While Trump’s focus is on goods, it’s worth noting that over 80% of the U.S. economy runs on services, where the U.S. enjoys a trade surplus. That surplus, however, is just $296 billion, nowhere near enough to offset the gaping hole in goods trade. The total trade deficit still stands at $910 billion, and Trump is making it clear—tariffs are coming. The fewer exemptions, the better, as a streamlined system generates more revenue and sends a tougher message. But here’s the catch—not all deficits are created equal. The U.S. actually runs trade surpluses with some nations, including a $55 billion surplus with the Netherlands and a well-balanced trading relationship with Canada.

That hasn’t stopped the administration from going full throttle. The memorandum fires off several other hard-hitting directives, including a potential External Revenue Service (ERS) to take over tariff collection, a public consultation period to review the USMCA in 2026, and a deep-dive into currency manipulation—with China, Japan, South Korea, Taiwan, Vietnam, and Germany already on a watchlist. And let’s not forget the scrutiny of digital services taxes, which have primarily targeted U.S. tech giants—expect that fight to heat up.
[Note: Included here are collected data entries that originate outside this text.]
(** ** The export channel around the proxy

    Only the header of the proxy is among the sources: [calibrate] (which
    publishes), [handle] (which delivers an event), the constructors and
    [set_status] are declared there and defined elsewhere, and the event
    buffer and the redistribution live behind [MP_]. They are modelled here
    from the design document of the channel. *)

Module Channel.


(** Modelled from the spec: the port owns its registry (the proxy with its
    index map) and its event buffer, the events pushed since the last drain
    in push order, keyed by local channel position. *)
Record Port : Type := {
  proxy : music_event_out_proxy;
  buffer : list SpikeEvent
}.

Definition published (p : Port) : bool := published_ (S_ (proxy p)).
Definition width (p : Port) : Z := port_width_ (S_ (proxy p)).
Definition index_map (p : Port) : list GlobalIndex := index_map_ (V_ (proxy p)).

(** A member function of the proxy called on the port's proxy. *)
Definition on_proxy {A} (m : method music_event_out_proxy A) : method Port A :=
  λ p, let '(o, n) := m (proxy p) in (o, {| proxy := n; buffer := buffer p |}).

(** Modelled from the spec: the constructors and [set_status] are not among
    the sources. A port in state Configuring has its name and width set,
    nothing registered, nothing buffered, and is not published. *)
Definition configured (node_name port_name : string) (port_width : Z) : Port :=
  {| proxy := {| get_name := node_name;
                 P_ := {| port_name_ := port_name |};
                 S_ := {| published_ := false; port_width_ := port_width |};
                 V_ := {| MP_ := None; index_map_ := [];
                          music_perm_ind_ := None |} |};
     buffer := [] |}.

(** [register] of the design is [connect_sender] of the proxy. *)
Definition register (e : SpikeEvent) (channel_number : port) : method Port port :=
  on_proxy (connect_sender e channel_number).

(** The state change of a successful publish: the flag is set and the
    permutation table is built from the index map as it stands. *)
Definition freeze (p : Port) : Port :=
  {| proxy := {| get_name := get_name (proxy p);
                 P_ := P_ (proxy p);
                 S_ := {| published_ := true; port_width_ := width p |};
                 V_ := {| MP_ := MP_ (V_ (proxy p));
                          index_map_ := index_map p;
                          music_perm_ind_ := Some (index_map p) |} |};
     buffer := buffer p |}.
Then there’s China. Trump is circling back to the Phase One Trade Agreement, originally signed in January 2020, meant to curb intellectual property theft, technology transfers, and unfair trade practices. That deal was supposed to ease tariffs in exchange for $200 billion in increased Chinese purchases—but that never happened. Instead, the post-pandemic supply chain chaos flooded the U.S. with Chinese imports, widening the deficit further. Now, the administration is reviewing the agreement and considering reinstating or escalating tariffs if China isn’t playing ball.

But the trade war doesn’t end there. The national security angle is getting serious attention, with a directive to review the U.S. industrial and manufacturing base and assess whether additional tariffs under Section 232—like the steel and aluminum levies from Trump’s first term—are needed. Expect more sectors to fall under scrutiny. And, in a move directly tied to border security and the fentanyl crisis, the memorandum orders an investigation into illicit trade flows from Canada, Mexico, and China, with recommendations for trade-based countermeasures.
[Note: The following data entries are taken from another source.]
Lemma append_err ipt t c r w e w' :
  wrapErr (Append ipt t c r) (wrapAppend t c r) w = (Err e, w') ->
  exists e0, e = wrapAppend t c r e0 /\ w' = record (CallAppend t c r) (Some e0) w.
Proof.
  unfold wrapErr, Append, command.
  destruct (iptFault ipt w (CallAppend t c r)) as [e0|].
  - intros H; inversion H; subst. eauto.
  - destruct (chains w !! (t, c)) as [cur|]; intros H; inversion H; subst. eauto.
Qed.

Lemma append_no_crash ipt t c r w x w' :
  wrapErr (Append ipt t c r) (wrapAppend t c r) w <> (Crash x, w').
Proof.
  unfold wrapErr, Append, command.
  destruct (iptFault ipt w (CallAppend t c r)); [discriminate|].
  destruct (chains w !! (t, c)); discriminate.
Qed.

(** A successful batch of appends adds the rules at the end of the
    chain, in order, and touches nothing else. *)
Lemma appendAll_ok ipt t c rs : forall w w' cur,
  appendAll ipt t c rs w = (Ok tt, w') ->
  chains w !! (t, c) = Some cur ->
  chains w' !! (t, c) = Some (cur ++ rs) /\
  (forall k, k <> (t, c) -> chains w' !! k = chains w !! k) /\
  ipsets w' = ipsets w /\
  log w' = log w ++ appendEntries t c rs.
Proof.
  induction rs as [|r rs IH]; intros w w' cur Hrun Hcur.
  - inversion Hrun; subst. rewrite !app_nil_r. auto.
  - unfold appendAll in Hrun. cbn [forEach] in Hrun.
    apply bind_ok in Hrun as ([] & w1 & H1 & H2).
    apply append_ok in H1 as (cur1 & Hc1 & ->).
    rewrite Hcur in Hc1; inversion Hc1; subst cur1.
    apply (IH _ _ (cur ++ [r])) in H2 as (Hch & Hfr & Hip & Hlog).
    + rewrite Hch, Hlog. cbn. rewrite <- !app_assoc. repeat split; auto.
      intros k Hk. rewrite Hfr by auto. cbn. apply lookup_insert_ne. congruence.
    + cbn. apply lookup_insert_eq.
Qed.

(** A failing batch stops at the first append that fails and returns its
    wrapped error. *)
Lemma appendAll_err ipt t c rs : forall w e w',
  appendAll ipt t c rs w = (Err e, w') ->
  exists pre r post e0,
    rs = pre ++ r :: post /\ e = wrapAppend t c r e0 /\
    log w' = log w ++ appendEntries t c pre ++ [(CallAppend t c r, Some e0)].
Proof.
  induction rs as [|r rs IH]; intros w e w' Hrun.
  - discriminate.
  - unfold appendAll in Hrun. cbn [forEach] in Hrun. unfold bind in Hrun.
    destruct (wrapErr (Append ipt t c r) (wrapAppend t c r) w)
      as [[[]|e1|x] w1] eqn:H1.
    + apply append_ok in H1 as (cur1 & Hc1 & ->).
      apply IH in Hrun as (pre & r' & post & e0 & -> & -> & Hlog).
      exists (r :: pre), r', post, e0. repeat split; auto.
      rewrite Hlog. cbn. rewrite <- !app_assoc. reflexivity.
    + inversion Hrun; subst.
      apply append_err in H1 as (e0 & -> & ->).
      exists [], r, rs, e0. repeat split; auto.
    + discriminate.
Qed.

Lemma appendAll_no_crash ipt t c rs : forall w x w',
  appendAll ipt t c rs w <> (Crash x, w').
Proof.
  induction rs as [|r rs IH]; intros w x w' Hrun.
  - discriminate.
  - unfold appendAll in Hrun. cbn [forEach] in Hrun. unfold bind in Hrun.
    destruct (wrapErr (Append ipt t c r) (wrapAppend t c r) w)
      as [[[]|e1|y] w1] eqn:H1.
    + exact (IH _ _ _ Hrun).
    + discriminate.
    + exact (append_no_crash _ _ _ _ _ _ _ H1).
Qed.

Lemma seq_ret_ok (m : M unit) w w' :
  (m ;; ret tt) w = (Ok tt, w') <-> m w = (Ok tt, w').
Proof.
  unfold bind, ret. destruct (m w) as [[[]|e|x] w1]; split; intros H;
    inversion H; subst; reflexivity.
Qed.

Lemma seq_ret (m : M unit) w : (m ;; ret tt) w = m w.
Proof.
  unfold bind, ret. destruct (m w) as [[[]|e|x] w1]; reflexivity.
Qed.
Bottom line: The tariff storm is coming

Trump once proudly called himself “Tariff Man”, and if this memorandum is any indication, he’s about to live up to the name once again. A massive shake-up in global trade is on the horizon, and the ripple effects could hit markets, supply chains, and global growth hard. Brace for impact—the U.S. could be about to throw down in the biggest trade war we’ve seen in history.